Exercise brief: Type the entries out once more. Match them exactly.

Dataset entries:

■ ■ ■ ■ ■

(** * Gemini English Tutor: the live-conversation component

    A shallow embedding of [App.tsx] (and of [types.ts]): the microphone
    capture encoder, the playback scheduling done in [onmessage], the
    transcript aggregation, and the start / stop / error life cycle.

    Conventions of the embedding.
    - A JavaScript string is the list of its UTF-16 code units.
    - A JavaScript [number] holding a time in seconds is an exact rational:
      rounding of IEEE doubles is not modelled.  A [Float32Array] sample is a
      rational as well; multiplying a float32 by [32768 = 2^15] is exact in
      double precision, so the capture encoder is modelled without loss.
    - Every [useRef] cell and every [useState] cell is a field of one record,
      [App]; a handler is a function from [App] to [App].  Calls into the
      browser or the SDK that the program makes ([source.start], [track.stop],
      [session.close], ...) are appended to the field [trace].
    - A handler given as a function from [App] to [App] is one run of its
      body to the end, its [await] included.  Where the suspension matters
      the handler is split at the [await] ([stopConversation_begin],
      [stopConversation_resume]); where a statement can throw outside a
      [try] the handler is given with its exception ([onmessage_handler]). *)

From Stdlib Require Import Bool String Ascii ZArith QArith Qminmax Qabs Lia Lqa List.
Import ListNotations.

Local Open Scope Z_scope.

(* ================================================================== *)
(** * Definitions *)
(* ================================================================== *)

(** ** JavaScript strings *)

Definition jsstring := list Z.

(** A string literal of the source, as code units. *)
Definition lit (s : string) : jsstring :=
  map (fun a => Z.of_N (N_of_ascii a)) (list_ascii_of_string s).

(** ECMAScript [WhiteSpace] and [LineTerminator] code units, the ones
    [String.prototype.trim] strips. *)
Definition is_white_space (c : Z) : bool :=
  (c =? 9) || (c =? 10) || (c =? 11) || (c =? 12) || (c =? 13) || (c =? 32)
  || (c =? 160) || (c =? 5760) || ((8192 <=? c) && (c <=? 8202))
  || (c =? 8232) || (c =? 8233) || (c =? 8239) || (c =? 8287)
  || (c =? 12288) || (c =? 65279).

Fixpoint trimStart (s : jsstring) : jsstring :=
  match s with
  | [] => []
  | c :: rest => if is_white_space c then trimStart rest else s
  end.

■ ■ ■ ■ ■

Expected answer:
(** * Gemini English Tutor: the live-conversation component

    A shallow embedding of [App.tsx] (and of [types.ts]): the microphone
    capture encoder, the playback scheduling done in [onmessage], the
    transcript aggregation, and the start / stop / error life cycle.

    Conventions of the embedding.
    - A JavaScript string is the list of its UTF-16 code units.
    - A JavaScript [number] holding a time in seconds is an exact rational:
      rounding of IEEE doubles is not modelled.  A [Float32Array] sample is a
      rational as well; multiplying a float32 by [32768 = 2^15] is exact in
      double precision, so the capture encoder is modelled without loss.
    - Every [useRef] cell and every [useState] cell is a field of one record,
      [App]; a handler is a function from [App] to [App].  Calls into the
      browser or the SDK that the program makes ([source.start], [track.stop],
      [session.close], ...) are appended to the field [trace].
    - A handler given as a function from [App] to [App] is one run of its
      body to the end, its [await] included.  Where the suspension matters
      the handler is split at the [await] ([stopConversation_begin],
      [stopConversation_resume]); where a statement can throw outside a
      [try] the handler is given with its exception ([onmessage_handler]). *)

From Stdlib Require Import Bool String Ascii ZArith QArith Qminmax Qabs Lia Lqa List.
Import ListNotations.

Local Open Scope Z_scope.

(* ================================================================== *)
(** * Definitions *)
(* ================================================================== *)

(** ** JavaScript strings *)

Definition jsstring := list Z.

(** A string literal of the source, as code units. *)
Definition lit (s : string) : jsstring :=
  map (fun a => Z.of_N (N_of_ascii a)) (list_ascii_of_string s).

(** ECMAScript [WhiteSpace] and [LineTerminator] code units, the ones
    [String.prototype.trim] strips. *)
Definition is_white_space (c : Z) : bool :=
  (c =? 9) || (c =? 10) || (c =? 11) || (c =? 12) || (c =? 13) || (c =? 32)
  || (c =? 160) || (c =? 5760) || ((8192 <=? c) && (c <=? 8202))
  || (c =? 8232) || (c =? 8233) || (c =? 8239) || (c =? 8287)
  || (c =? 12288) || (c =? 65279).

Fixpoint trimStart (s : jsstring) : jsstring :=
  match s with
  | [] => []
  | c :: rest => if is_white_space c then trimStart rest else s
  end.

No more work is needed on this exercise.